## EXERCISE DIRECTIONS
The output is the lines below from the one with "entries : list StickySessionEntryData;" through the one with "expires_at := if", both included, printed exactly and with no other line.
= Beginning of Section =
Definition identifier (r : StickySession) : string * StickySessionKind := (sticky_key r, sticky_kind r).

Definition delete_entries (entries : list (string * StickySessionKind)) (rows : list StickySession)
    : list StickySession * list (string * StickySessionKind) :=
  let targets := List.filter (λ e, negb (String.eqb e.1 "")) entries in
  let hit r := bool_decide (identifier r ∈ targets) in
  match targets with
  | [] => (rows, [])
  | _ => (delete_where hit rows, map identifier (List.filter hit rows))
  end.

(** SQL [LIKE]: [%] is any run, [_] any character. *)
Fixpoint sql_like (p s : string) {struct p} : bool :=
  match p with
  | EmptyString => String.eqb s ""
  | String c p' =>
      if Ascii.eqb c "%" then
        (fix from (s : string) : bool :=
           sql_like p' s || match s with EmptyString => false | String _ s' => from s' end) s
      else match s with
           | EmptyString => false
           | String d s' => (Ascii.eqb c "_" || Ascii.eqb c d) && sql_like p' s'
           end
  end.

(** [func.lower(column).contains(query.lower())]. *)
Definition lower_contains (column query : string) : bool :=
  sql_like ("%" ++ py_lower query ++ "%")%string (py_lower column).

Record filters := {
  f_kind : option StickySessionKind;
  f_updated_before : option Z;
  f_account_query : option string;
  f_key_query : option string;
}.

(** A row joined with the email of its account. *)
Definition joined := (StickySession * string)%type.

Definition join_accounts (accounts : list Account) (rows : list StickySession) : list joined :=
  omap (λ r, (λ a, (r, email a)) <$> AccountsRepo.get_by_id (sticky_account_id r) accounts) rows.

Definition _apply_filters (f : filters) (j : joined) : bool :=
  match f_kind f with None => true | Some k => bool_decide (sticky_kind j.1 = k) end
  && match f_updated_before f with None => true | Some t => (sticky_updated_at j.1 <? t)%Z end
  && (negb (truthy_s (f_account_query f)) || lower_contains j.2 (default "" (f_account_query f)))
  && (negb (truthy_s (f_key_query f)) || lower_contains (sticky_key j.1) (default "" (f_key_query f))).

Definition matching (f : filters) (accounts : list Account) (rows : list StickySession) : list joined :=
  List.filter (_apply_filters f) (join_accounts accounts rows).

Inductive SortBy := by_updated_at | by_created_at | by_account | by_key.
Inductive SortDir := sort_asc | sort_desc.

Definition _build_order_by (sort_by : SortBy) (sort_dir : SortDir) : joined → joined → comparison :=
  let updated (j : joined) := sticky_updated_at j.1 in
  let created (j : joined) := sticky_created_at j.1 in
  let key (j : joined) := sticky_key j.1 in
  let dir {K} `{PyOrd K} (k : joined → K) := match sort_dir with sort_asc => asc k | sort_desc => desc k end in
  match sort_by with
  | by_updated_at => then_by (dir updated) (then_by (desc created) (asc key))
  | by_created_at => then_by (dir created) (then_by (desc updated) (asc key))
  | by_account => then_by (dir snd) (then_by (desc updated) (asc key))
  | by_key => then_by (dir key) (then_by (desc updated) (desc created))
  end.

Definition list_entry_identifiers (f : filters) (accounts : list Account) (rows : list StickySession)
    : list (string * StickySessionKind) :=
  map (λ j, identifier j.1) (order_by (_build_order_by by_updated_at sort_desc) (matching f accounts rows)).

Definition list_entries (f : filters) (sort_by : SortBy) (sort_dir : SortDir) (offset : Z)
    (limit : option Z) (accounts : list Account) (rows : list StickySession) : list joined :=
  let all := order_by (_build_order_by sort_by sort_dir) (matching f accounts rows) in
  let all := if (0 <? offset)%Z then drop (Z.to_nat offset) all else all in
  match limit with None => all | Some n => take (Z.to_nat n) all end.

Definition count_entries (f : filters) (accounts : list Account) (rows : list StickySession) : Z :=
  Z.of_nat (length (matching f accounts rows)).

Definition purge_before (cutoff : Z) (kind : option StickySessionKind) (rows : list StickySession)
    : list StickySession * Z :=
  let hit r := (sticky_updated_at r <? cutoff)%Z
               && match kind with None => true | Some k => bool_decide (sticky_kind r = k) end in
  (delete_where hit rows, Z.of_nat (length (List.filter hit rows))).

Definition purge_prompt_cache_before (cutoff : Z) (rows : list StickySession) : list StickySession * Z :=
  purge_before cutoff (Some PROMPT_CACHE) rows.

End StickyRepo.

(** ** The sticky-session service *)
Module StickyService.
Import StickyRepo.

Record StickySessionEntryData := {
  entry_key : string;
  entry_display_name : string;
  entry_kind : StickySessionKind;
  entry_created_at : Z;
  entry_updated_at : Z;
  expires_at : option Z;
  is_stale : bool;
}.

Record StickySessionListData := {
  entries : list StickySessionEntryData;
  stale_prompt_cache_count : Z;
  total : Z;
  has_more : bool;
}.

Record StickySessionsDeleteData := {
  deleted : list (string * StickySessionKind);
  failed : list (string * StickySessionKind * string);
}.

Definition deleted_count (d : StickySessionsDeleteData) : Z := Z.of_nat (length (deleted d)).

Definition _to_entry (utcnow ttl_seconds : Z) (row : joined) : StickySessionEntryData :=
  let s := row.1 in
  let expiry := (sticky_updated_at s + seconds ttl_seconds)%Z in
  let prompt_cache := bool_decide (sticky_kind s = PROMPT_CACHE) in
  {| entry_key := sticky_key s; entry_display_name := row.2; entry_kind := sticky_kind s;
     entry_created_at := sticky_created_at s; entry_updated_at := sticky_updated_at s;
     expires_at := if prompt_cache then Some expiry else None;
     is_stale := prompt_cache && (expiry <=? utcnow)%Z |}.

(** [kind not in (None, PROMPT_CACHE)]. *)
Definition durable_kind (kind : option StickySessionKind) : bool :=
  match kind with None | Some PROMPT_CACHE => false | _ => true end.

Definition _count_stale_prompt_cache_entries (kind : option StickySessionKind) (stale_cutoff : Z)
    (accounts : list Account) (rows : list StickySession) : Z :=
  if durable_kind kind then 0%Z
  else count_entries {| f_kind := Some PROMPT_CACHE; f_updated_before := Some stale_cutoff;
                        f_account_query := None; f_key_query := None |} accounts rows.

Definition normalized_query (q : option string) : option string :=
  if truthy_s q then py_strip <$> q else None.

(** The filters of a listing or of a filtered deletion. *)
Definition effective_filters (kind : option StickySessionKind) (stale_only : bool) (stale_cutoff : Z)
    (account_query key_query : option string) : filters :=
  {| f_kind := if stale_only then Some PROMPT_CACHE else kind;
     f_updated_before := if stale_only then Some stale_cutoff else None;
     f_account_query := normalized_query account_query;
     f_key_query := normalized_query key_query |}.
= End of Section =
## ANSWER TO THE PROBLEM
  entries : list StickySessionEntryData;
  stale_prompt_cache_count : Z;
  total : Z;
  has_more : bool;
}.

Record StickySessionsDeleteData := {
  deleted : list (string * StickySessionKind);
  failed : list (string * StickySessionKind * string);
}.

Definition deleted_count (d : StickySessionsDeleteData) : Z := Z.of_nat (length (deleted d)).

Definition _to_entry (utcnow ttl_seconds : Z) (row : joined) : StickySessionEntryData :=
  let s := row.1 in
  let expiry := (sticky_updated_at s + seconds ttl_seconds)%Z in
  let prompt_cache := bool_decide (sticky_kind s = PROMPT_CACHE) in
  {| entry_key := sticky_key s; entry_display_name := row.2; entry_kind := sticky_kind s;
     entry_created_at := sticky_created_at s; entry_updated_at := sticky_updated_at s;
     expires_at := if prompt_cache then Some expiry else None;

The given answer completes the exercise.